There were 259 households, of which 21.2% had children under the age of 18 living with them, 44.4% were married couples living together, 9.7% had a female householder with no husband present, 4.2% had a male householder with no wife present, and 41.7% were non-families. 34.7% of all households were made up of individuals, and 18.1% had someone living alone who was 65 years of age or older. The average household size was 2.03 and the average family size was 2.61.

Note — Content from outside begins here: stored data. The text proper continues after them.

Definition skip : M := fun s => Some (s, []).
Definition out (o : Out) : M := fun s => Some (s, [o]).
Definition modify (f : ptpProcess -> ptpProcess) : M := fun s => Some ((f s.1, s.2), []).
Definition modify_shared (f : shared -> shared) : M := fun s => Some ((s.1, f s.2), []).
Definition andThen (a b : M) : M := fun s => '(s, o) ← a s; '(s, o') ← b s; Some (s, o ++ o').
Definition read (k : ptpProcess -> shared -> M) : M := fun s => k s.1 s.2 s.
Definition must {A} (o : option A) (k : A -> M) : M := match o with Some x => k x | None => fun _ => None end.
Definition when (b : bool) (a : M) : M := if b then a else skip.
Fixpoint each {A} (f : A -> M) (l : list A) : M :=
  match l with [] => skip | x :: l' => andThen (f x) (each f l') end.

#[local] Notation "a ;> b" := (andThen a b) (at level 95, right associativity) : go_scope.

(** ** The shared maps *)

Definition masterOffsetIface_get (configName : string) (g : shared) : ptpInterface :=
  default (mkPtpIface "" "") (masterOffsetIface g !! configName).

Definition masterOffsetIface_getByAlias (configName alias : string) (g : shared) : ptpInterface :=
  match masterOffsetIface g !! configName with
  | Some s => if str_eqb (piAlias s) alias then s else mkPtpIface alias alias
  | None => mkPtpIface alias alias
  end.

Definition masterOffsetIface_set (configName value : string) (g : shared) : shared :=
  g <| masterOffsetIface := <[configName := mkPtpIface value (Alias.getAlias value (aliasStore g))]> (masterOffsetIface g) |>.

Definition slaveIface_set (configName value : string) (g : shared) : shared :=
  g <| slaveIface := <[configName := value]> (slaveIface g) |>.

Definition slaveIface_get (configName : string) (g : shared) : string := default "" (slaveIface g !! configName).

Definition isFollowerIface (configName iface : string) (g : shared) : bool :=
  match slaveIface g !! configName with Some si => str_eqb si iface | None => false end.

Definition masterOffsetSource_set (configName value : string) (g : shared) : shared :=
  g <| masterOffsetSource := <[configName := value]> (masterOffsetSource g) |>.

Definition masterOffsetSource_get (configName : string) (g : shared) : string :=
  default ptp4lProcessName (masterOffsetSource g !! configName).

(** ** Metrics *)

Definition CheckMetricSanity (process iface : string) : bool := negb (str_eqb process "" || str_eqb iface "").

Definition updatePTPMetrics (from process iface : string) (ptpOffset maxPtpOffset frequencyAdjustment delay : f64) : M :=
  when (CheckMetricSanity process iface) (out (OPtp from process iface ptpOffset maxPtpOffset frequencyAdjustment delay)).

Definition updateClockStateMetrics (process iface state : string) : M :=
  when (CheckMetricSanity process iface)
    (out (OClockState process iface
       (if str_eqb state ClockStateLocked then 1 else if str_eqb state ClockStateHoldover then 2 else 0))).

Definition UpdateInterfaceRoleMetrics (process iface : string) (role : PTPPortRole) : M :=
  when (CheckMetricSanity process iface) (out (ORole process iface role)).

(** [cfgNameFromMessageTag] and [configNameFromMessageTag]: the tag without its brackets
    and suffix. *)
Definition cfgNameFromMessageTag (messageTag : string) : string :=
  Regex.str_before ":" (replace1 "[" "" (replace1 "]" "" messageTag)).

(** ** log_parsing.go *)

Definition convertParserClockStateEventPTPState (clockState : string) : PTPState :=
  if str_eqb clockState ClockStateFreeRun then PTP_FREERUN
  else if str_eqb clockState ClockStateLocked then PTP_LOCKED
  else if str_eqb clockState ClockStateHoldover then PTP_HOLDOVER
  else PTP_NOTSET.

Definition shouldFreeRun (currentState : PTPState) (rawOffset : f64) (maxOffsetThreshold : Z) : bool :=
  if str_eqb currentState PTP_HOLDOVER || str_eqb currentState PTP_FREERUN then false
  else f64_leb (f64_of_Z maxOffsetThreshold) (f64_abs rawOffset).

Definition send (e : Event) : M := out (OEvent e).

(** [activeTRPort]. *)
Definition activeTRPort (t : tBCProcessAttributes) : string :=
  if negb (str_eqb (activePort t) "") then activePort t
  else match trIfaceNames t with n :: _ => n | [] => "" end.

Definition set_tbc (f : tBCProcessAttributes -> tBCProcessAttributes) (p : ptpProcess) : ptpProcess :=
  p <| tBCAttributes := f (tBCAttributes p) |>.

(** [sendPtp4lOffsetEvent] at the time [now] in milliseconds. *)
Definition sendPtp4lOffsetEvent (now : Z) : M := read (fun p g =>
  let t := tBCAttributes p in
  if negb (str_eqb (configName p) (trPortsConfigFile t)) then skip
  else
    match offsetEventWindow t with
    | None => skip
    | Some w =>
        must (Window.Insert (offset p) w) (fun w =>
          modify (set_tbc (fun t => t <| offsetEventWindow := Some w |>));>
          (let nowSec := now / 1000 in
           if nowSec =? lastOffsetEventSec t then skip
           else
             modify (set_tbc (fun t => t <| lastOffsetEventSec := nowSec |>));>
             must (Window.Mean w) (fun m =>
               send (mkEvent PTP4l (activeTRPort t) (configName p) (clockType p) now false false
                       (Some (EOffset (mkOffsetData (lastReportedState t) (f64_to_int64 m) false None)))))))
    end).

(** The event a process sends for its metrics. *)
Definition metrics_event (source : EventSource) (cfgName iface : string) (ct : ClockType) (now : Z) (log : bool)
    (data : EventData) : Event :=
  mkEvent source iface cfgName ct now log false (Some data).

Definition offset_data (state : PTPState) (m : Metrics) (nmea : option bool) : EventData :=
  EOffset (mkOffsetData state (f64_to_int64 (mtOffset m)) false nmea).

(** The part of [processParsedMetrics] that is specific to the program; [m] has its
    interface resolved and [cfgName] is the one of the tag. *)
Definition process_specific (now : Z) (cfgName : string) (state : PTPState) (m : Metrics) : M := read (fun p _ =>
  if str_eqb (name p) ptp4lProcessName then
    when (negb (str_eqb (mtIface m) "") && negb (str_eqb cfgName "")) (modify_shared (masterOffsetIface_set cfgName (mtIface m)));>
    sendPtp4lOffsetEvent now;>
    when ((str_eqb (clockType p) BC_type || str_eqb (clockType p) OC_type) && negb (str_eqb (mtIface m) master))
      (send (metrics_event PTP4l cfgName (mtIface m) (clockType p) now false (offset_data state m None)))
  else if str_eqb (name p) ts2phcProcessName then
    let eventSource := GetEventSource (GetPhcID2IFace (mtIface m) (ifaces p)) (ifaces p) in
    let gnss := str_eqb eventSource GNSS in
    let data := if f64_is_nan (mtOffset m) then EState (mkStateData state false "" "")
                else offset_data state m (if gnss then Some true else None) in
    send (metrics_event TS2PHC cfgName (mtIface m) (clockType p) now gnss data)
  else if str_eqb (name p) phc2sysProcessName then
    send (metrics_event PHC2SYS cfgName (mtIface m) (clockType p) now false (offset_data state m None))
  else if str_eqb (name p) chronydProcessName then
    send (metrics_event CHRONYD cfgName (mtIface m) (clockType p) now false (offset_data state m None))
  else skip).

(** The interface of ptp4l's "master offset" is the follower port, once it is known. *)
Definition resolve_master (cfgName : string) (g : shared) (m : Metrics) : Metrics :=
  if str_eqb (mtIface m) master then
    let follower := slaveIface_get cfgName g in
    if str_eqb follower "" then m else m <| mtIface := follower |>
  else m.

Definition reported_state (p : ptpProcess) (m : Metrics) : PTPState :=
  let state := convertParserClockStateEventPTPState (mtClockState m) in
  if negb (str_eqb (name p) phc2sysProcessName) && shouldFreeRun state (mtOffset m) (maxOffsetThreshold p)
  then PTP_FREERUN else state.

Definition processParsedMetrics (now : Z) (m : Metrics) : M := read (fun p g =>
  let cfgName := cfgNameFromMessageTag (messageTag p) in
  let m := resolve_master cfgName g m in
  let iface := GetPhcID2IFace (mtIface m) (ifaces p) in
  let iface := if str_eqb iface clockRealTime then iface else Alias.getAlias iface (aliasStore g) in
  updatePTPMetrics (mtSource m) (name p) iface (mtOffset m) (mtMaxOffset m) (mtFreqAdj m) (mtDelay m);>
  when (negb (str_eqb (mtClockState m) "") && negb (str_eqb (clockType p) BC_type) && negb (str_eqb (clockType p) OC_type))
    (updateClockStateMetrics (name p) iface (mtClockState m));>
  when (str_eqb (mtSource m) master && negb (str_eqb cfgName ""))
    (modify_shared (masterOffsetSource_set cfgName (name p)));>
  process_specific now cfgName (reported_state p m) m).

(** [process.ifaces[PortID-1]] under the guard of [processPtp4lEvent], which lets the
    index one past the end through: [must] is the panic. *)
Definition processPtp4lEvent (now : Z) (ev : PTPEvent) : M := read (fun p _ =>
  if (0 <? pePortID ev) && (pePortID ev - 1 <=? Z.of_nat (length (ifaces p))) then
    let cfgName := cfgNameFromMessageTag (messageTag p) in
    must (ifaces p !! Z.to_nat (pePortID ev - 1)) (fun i =>
      let interfaceName := ifName i in
      UpdateInterfaceRoleMetrics (name p) interfaceName (peRole ev);>
      if str_eqb cfgName "" then skip
      else
        match peRole ev with
        | PortRoleSlave =>
            modify_shared (masterOffsetIface_set cfgName interfaceName);>
            modify_shared (slaveIface_set cfgName interfaceName)
        | PortRoleFaulty | PortRoleListening => read (fun p g =>
            when (isFollowerIface cfgName interfaceName g && str_eqb (masterOffsetSource_get cfgName g) ptp4lProcessName)
              (updatePTPMetrics master (name p) (piAlias (masterOffsetIface_get cfgName g)) faultyOffset faultyOffset f64_zero f64_zero;>
               updatePTPMetrics phc phc2sysProcessName clockRealTime faultyOffset faultyOffset f64_zero f64_zero;>
               (if str_eqb (clockType p) BC_type || str_eqb (clockType p) OC_type
                then send (metrics_event PTP4l cfgName interfaceName (clockType p) now false
                             (EOffset (mkOffsetData "" 0 true None)))
                else updateClockStateMetrics (name p) (piAlias (masterOffsetIface_get cfgName g)) ClockStateFreeRun);>
               modify_shared (masterOffsetIface_set cfgName "");>
               modify_shared (slaveIface_set cfgName "")))
        | _ => skip
        end)
  else skip).

Definition processPhc2sysSelectedSource (now : Z) (ev : PTPEvent) : M := read (fun p _ =>
  let cfgName := cfgNameFromMessageTag (messageTag p) in
  if str_eqb (peIface ev) "" || str_eqb cfgName "" then skip
  else send (metrics_event PHC2SYS cfgName (peIface ev) (clockType p) now false (ESelectedSource (peIface ev)))).

(** [processTS2PhcEvent]. *)
Definition processTS2PhcEvent (now : Z) (ev : PTPEvent) : M := read (fun p _ =>
  let r := Ts2phc.processTS2PhcEvent (ifaces p) ev (ts2phcPoll p) in
  modify (fun p => p <| ts2phcPoll := r.2 |>);>
  each (fun m => modify (fun p => p <| offset := mtOffset m |>);> processParsedMetrics now m) r.1).

Definition processParsedEvent (now : Z) (ev : PTPEvent) : M := read (fun p _ =>
  if str_eqb (name p) phc2sysProcessName then processPhc2sysSelectedSource now ev
  else if str_eqb (name p) ptp4lProcessName then processPtp4lEvent now ev
  else if str_eqb (name p) ts2phcProcessName then processTS2PhcEvent now ev
  else skip).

The median age in the city was 49 years. 19.7% of residents were under the age of 18; 4.1% were between the ages of 18 and 24; 20.1% were from 25 to 44; 33.9% were from 45 to 64; and 22.2% were 65 years of age or older. The gender makeup of the city was 49.7% male and 50.3% female.

===2000 census===
As of the census of 2000, there were 595 people, 248 households, and 162 families residing in the city. The population density was 856.1 PD/sqmi. There were 270 housing units at an average density of 388.5 /sqmi. The racial makeup of the city was 94.29% White, 0.17% African American, 1.85% Native American, and 3.70% from two or more races. Hispanic or Latino of any race were 2.18% of the population.

There were 248 households, out of which 31.0% had children under the age of 18 living with them, 51.6% were married couples living together, 11.3% had a female householder with no husband present, and 34.3% were non-families. 29.4% of all households were made up of individuals, and 12.5% had someone living alone who was 65 years of age or older. The average household size was 2.40 and the average family size was 2.97.

In the city, the population was spread out, with 28.2% under the age of 18, 6.7% from 18 to 24, 26.9% from 25 to 44, 24.5% from 45 to 64, and 13.6% who were 65 years of age or older. The median age was 38 years. For every 100 females, there were 90.7 males. For every 100 females age 18 and over, there were 83.3 males.

The median income for a household in the city was $31,635, and the median income for a family was $32,083. Males had a median income of $33,611 versus $17,292 for females. The per capita income for the city was $13,241. About 13.7% of families and 13.8% of the population were below the poverty line, including 21.5% of those under age 18 and 3.1% of those age 65 or over.

==Education==
It is in the John Day School District (a.k.a. the Grant School District).